Brief:
Give back the full data character for character.

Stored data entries
--- --- ---

(** X22: the sync listener.  It never throws and never changes a
    partition; a tag it does not know changes nothing; and each of its
    three tags touches its own collection only: replaying the Outbox leaves
    the mood and session progress records, the mood sync leaves the Outbox
    and the session progress records, the session progress sync leaves the
    Outbox and the mood records. *)
Theorem sync_listener_footprint (t : string) (db : Db) :
  let db' := snd (onSync net self_origin stringify_moods stringify_progress t db) in
  fst (onSync net self_origin stringify_moods stringify_progress t db) = Ok tt
  /\ caches (world db') = caches (world db)
  /\ (~ In t known_sync_tags -> db' = db)
  /\ (t = "sync-pending-requests" ->
      mood_data (world db') = mood_data (world db)
      /\ session_progress db' = session_progress db)
  /\ (t = "sync-mood-data" ->
      pending_requests (world db') = pending_requests (world db)
      /\ session_progress db' = session_progress db)
  /\ (t = "sync-session-progress" ->
      pending_requests (world db') = pending_requests (world db)
      /\ mood_data (world db') = mood_data (world db)).
Proof.
  cbv zeta. unfold onSync, known_sync_tags. cbn [In].
  destruct (String.eqb_spec t "sync-pending-requests") as [->|H1].
  { rewrite lift_eq. cbn [fst snd world session_progress].
    assert (untouched caches (syncPendingRequests net)) as Hc.
    { unfold syncPendingRequests, getAllFromStore.
      apply untouched_try_catch; [|intros; apply untouched_ret].
      apply untouched_bind; [apply untouched_gets|]. intros l.
      apply untouched_replay_loop; reflexivity. }
    assert (untouched mood_data (syncPendingRequests net)) as Hm.
    { unfold syncPendingRequests, getAllFromStore.
      apply untouched_try_catch; [|intros; apply untouched_ret].
      apply untouched_bind; [apply untouched_gets|]. intros l.
      apply untouched_replay_loop; reflexivity. }
    assert (fst (syncPendingRequests net (world db)) = Ok tt) as ->.
    { unfold syncPendingRequests, try_catch, bind, getAllFromStore, gets.
      now rewrite replay_loop_eq. }
    split; [reflexivity|]. split; [apply Hc|]. split; [intuition congruence|].
    split; [intros _; split; [apply Hm | reflexivity]|].
    split; discriminate. }
  destruct (String.eqb_spec t "sync-mood-data") as [->|H2].
  { rewrite lift_eq. cbn [fst snd world session_progress].
    rewrite syncMoodData_eq. cbn [fst snd].
    split; [reflexivity|].
    assert (forall X (f : World -> X),
               (forall l w, f (set_fetched l w) = f w) ->
               (forall l w, f (set_mood_data l w) = f w) ->
               f match mood_data (world db) with
                 | [] => world db
                 | _ :: _ =>
                     if succeeded (net (length (fetched (world db)))
                                     (mood_batch self_origin stringify_moods (world db)))
                     then set_mood_data []
                            (set_fetched
                               (fetched (world db)
                                  ++ [mood_batch self_origin stringify_moods (world db)])
                               (world db))
                     else set_fetched
                            (fetched (world db)
                               ++ [mood_batch self_origin stringify_moods (world db)])
                            (world db)
                 end = f (world db)) as Hf.
    { intros X f Hfe Hmo. destruct (mood_data (world db)); [reflexivity|].
      destruct (succeeded _); now rewrite ?Hmo, ?Hfe. }
    split; [apply Hf; reflexivity|]. split; [intuition congruence|].
    split; [discriminate|].
    split; [intros _; split; [apply Hf; reflexivity | reflexivity]|].
    discriminate. }
  destruct (String.eqb_spec t "sync-session-progress") as [->|H3].
  { rewrite syncSessionProgress_eq. cbn [fst snd]. split; [reflexivity|].
    destruct (session_progress db); cbn [world];
      (split; [reflexivity|]); (split; [intuition congruence|]);
      (split; [discriminate|]); (split; [discriminate|]); intros _; split; reflexivity. }
  cbn [fst snd]. split; [reflexivity|]. split; [reflexivity|]. split; [reflexivity|].
  repeat split; congruence.
Qed.

End BatchSync.

Lemma mood_batch_sync_witness :
  mood_data
    (snd (syncMoodData Sample.online Sample.site Sample2.count_moods Sample2.low_week))
  = []
  /\ mood_data
       (snd (syncMoodData Sample.broken Sample.site Sample2.count_moods Sample2.low_week))
     = mood_data Sample2.low_week.
Proof.
  split.
  - destruct (mood_batch_sync Sample.online Sample.site Sample2.count_moods
                Sample2.low_week) as (_ & _ & H & _).
    now rewrite (proj2 (H ltac:(discriminate))).
  - destruct (mood_batch_sync Sample.broken Sample.site Sample2.count_moods
                Sample2.low_week) as (_ & _ & H & _).
    now rewrite (proj2 (H ltac:(discriminate))).
Defined.

Lemma crisis_check_silent_after_mood_sync_witness :
  (3 <= low_count Sample2.low_week)%nat
  /\ checkCrisisSupport
       (snd (syncMoodData Sample.online Sample.site Sample2.count_moods Sample2.low_week))
     = (Ok tt,
        snd (syncMoodData Sample.online Sample.site Sample2.count_moods Sample2.low_week)).
Proof.
  split.
  - vm_compute. lia.
  - apply (crisis_check_silent_after_mood_sync Sample.online Sample.site
             Sample2.count_moods Sample2.low_week). reflexivity.
Defined.

Lemma progress_batch_sync_witness :
  session_progress
    (snd (syncSessionProgress Sample.online Sample.site Sample2.count_progress
            Sample2.two_sessions))
  = [].
Proof.
  destruct (progress_batch_sync Sample.online Sample.site Sample2.count_progress
              Sample2.two_sessions) as (_ & _ & H).
  now rewrite (proj2 (H ltac:(discriminate))).
Defined.

Lemma sync_listener_footprint_witness :
  snd (onSync Sample.online Sample.site Sample2.count_moods Sample2.count_progress
         "sync-everything" Sample2.two_sessions)
  = Sample2.two_sessions
  /\ session_progress
       (snd (onSync Sample.online Sample.site Sample2.count_moods Sample2.count_progress
               "sync-mood-data" Sample2.two_sessions))
     = session_progress Sample2.two_sessions.
Proof.
  split.
  - apply (sync_listener_footprint Sample.online Sample.site Sample2.count_moods
             Sample2.count_progress "sync-everything" Sample2.two_sessions).
    cbn. intuition discriminate.
  - apply (sync_listener_footprint Sample.online Sample.site Sample2.count_moods
             Sample2.count_progress "sync-mood-data" Sample2.two_sessions).
    reflexivity.
Defined.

--- --- ---

Task solution:
(** X22: the sync listener.  It never throws and never changes a
    partition; a tag it does not know changes nothing; and each of its
    three tags touches its own collection only: replaying the Outbox leaves
    the mood and session progress records, the mood sync leaves the Outbox
    and the session progress records, the session progress sync leaves the
    Outbox and the mood records. *)
Theorem sync_listener_footprint (t : string) (db : Db) :
  let db' := snd (onSync net self_origin stringify_moods stringify_progress t db) in
  fst (onSync net self_origin stringify_moods stringify_progress t db) = Ok tt
  /\ caches (world db') = caches (world db)
  /\ (~ In t known_sync_tags -> db' = db)
  /\ (t = "sync-pending-requests" ->
      mood_data (world db') = mood_data (world db)
      /\ session_progress db' = session_progress db)
  /\ (t = "sync-mood-data" ->
      pending_requests (world db') = pending_requests (world db)
      /\ session_progress db' = session_progress db)
  /\ (t = "sync-session-progress" ->
      pending_requests (world db') = pending_requests (world db)
      /\ mood_data (world db') = mood_data (world db)).
Proof.
  cbv zeta. unfold onSync, known_sync_tags. cbn [In].
  destruct (String.eqb_spec t "sync-pending-requests") as [->|H1].
  { rewrite lift_eq. cbn [fst snd world session_progress].
    assert (untouched caches (syncPendingRequests net)) as Hc.
    { unfold syncPendingRequests, getAllFromStore.
      apply untouched_try_catch; [|intros; apply untouched_ret].
      apply untouched_bind; [apply untouched_gets|]. intros l.
      apply untouched_replay_loop; reflexivity. }
    assert (untouched mood_data (syncPendingRequests net)) as Hm.
    { unfold syncPendingRequests, getAllFromStore.
      apply untouched_try_catch; [|intros; apply untouched_ret].
      apply untouched_bind; [apply untouched_gets|]. intros l.
      apply untouched_replay_loop; reflexivity. }
    assert (fst (syncPendingRequests net (world db)) = Ok tt) as ->.
    { unfold syncPendingRequests, try_catch, bind, getAllFromStore, gets.
      now rewrite replay_loop_eq. }
    split; [reflexivity|]. split; [apply Hc|]. split; [intuition congruence|].
    split; [intros _; split; [apply Hm | reflexivity]|].
    split; discriminate. }
  destruct (String.eqb_spec t "sync-mood-data") as [->|H2].
  { rewrite lift_eq. cbn [fst snd world session_progress].
    rewrite syncMoodData_eq. cbn [fst snd].
    split; [reflexivity|].
    assert (forall X (f : World -> X),
               (forall l w, f (set_fetched l w) = f w) ->
               (forall l w, f (set_mood_data l w) = f w) ->
               f match mood_data (world db) with
                 | [] => world db
                 | _ :: _ =>
                     if succeeded (net (length (fetched (world db)))
                                     (mood_batch self_origin stringify_moods (world db)))
                     then set_mood_data []
                            (set_fetched
                               (fetched (world db)
                                  ++ [mood_batch self_origin stringify_moods (world db)])
                               (world db))
                     else set_fetched
                            (fetched (world db)
                               ++ [mood_batch self_origin stringify_moods (world db)])
                            (world db)
                 end = f (world db)) as Hf.
    { intros X f Hfe Hmo. destruct (mood_data (world db)); [reflexivity|].
      destruct (succeeded _); now rewrite ?Hmo, ?Hfe. }
    split; [apply Hf; reflexivity|]. split; [intuition congruence|].
    split; [discriminate|].
    split; [intros _; split; [apply Hf; reflexivity | reflexivity]|].
    discriminate. }
  destruct (String.eqb_spec t "sync-session-progress") as [->|H3].
  { rewrite syncSessionProgress_eq. cbn [fst snd]. split; [reflexivity|].
    destruct (session_progress db); cbn [world];
      (split; [reflexivity|]); (split; [intuition congruence|]);
      (split; [discriminate|]); (split; [discriminate|]); intros _; split; reflexivity. }
  cbn [fst snd]. split; [reflexivity|]. split; [reflexivity|]. split; [reflexivity|].
  repeat split; congruence.
Qed.

End BatchSync.

Lemma mood_batch_sync_witness :
  mood_data
    (snd (syncMoodData Sample.online Sample.site Sample2.count_moods Sample2.low_week))
  = []
  /\ mood_data
       (snd (syncMoodData Sample.broken Sample.site Sample2.count_moods Sample2.low_week))
     = mood_data Sample2.low_week.
Proof.
  split.
  - destruct (mood_batch_sync Sample.online Sample.site Sample2.count_moods
                Sample2.low_week) as (_ & _ & H & _).
    now rewrite (proj2 (H ltac:(discriminate))).
  - destruct (mood_batch_sync Sample.broken Sample.site Sample2.count_moods
                Sample2.low_week) as (_ & _ & H & _).
    now rewrite (proj2 (H ltac:(discriminate))).
Defined.

Lemma crisis_check_silent_after_mood_sync_witness :
  (3 <= low_count Sample2.low_week)%nat
  /\ checkCrisisSupport
       (snd (syncMoodData Sample.online Sample.site Sample2.count_moods Sample2.low_week))
     = (Ok tt,
        snd (syncMoodData Sample.online Sample.site Sample2.count_moods Sample2.low_week)).
Proof.
  split.
  - vm_compute. lia.
  - apply (crisis_check_silent_after_mood_sync Sample.online Sample.site
             Sample2.count_moods Sample2.low_week). reflexivity.
Defined.

Lemma progress_batch_sync_witness :
  session_progress
    (snd (syncSessionProgress Sample.online Sample.site Sample2.count_progress
            Sample2.two_sessions))
  = [].
Proof.
  destruct (progress_batch_sync Sample.online Sample.site Sample2.count_progress
              Sample2.two_sessions) as (_ & _ & H).
  now rewrite (proj2 (H ltac:(discriminate))).
Defined.

Lemma sync_listener_footprint_witness :
  snd (onSync Sample.online Sample.site Sample2.count_moods Sample2.count_progress
         "sync-everything" Sample2.two_sessions)
  = Sample2.two_sessions
  /\ session_progress
       (snd (onSync Sample.online Sample.site Sample2.count_moods Sample2.count_progress
               "sync-mood-data" Sample2.two_sessions))
     = session_progress Sample2.two_sessions.
Proof.
  split.
  - apply (sync_listener_footprint Sample.online Sample.site Sample2.count_moods
             Sample2.count_progress "sync-everything" Sample2.two_sessions).
    cbn. intuition discriminate.
  - apply (sync_listener_footprint Sample.online Sample.site Sample2.count_moods
             Sample2.count_progress "sync-mood-data" Sample2.two_sessions).
    reflexivity.
Defined.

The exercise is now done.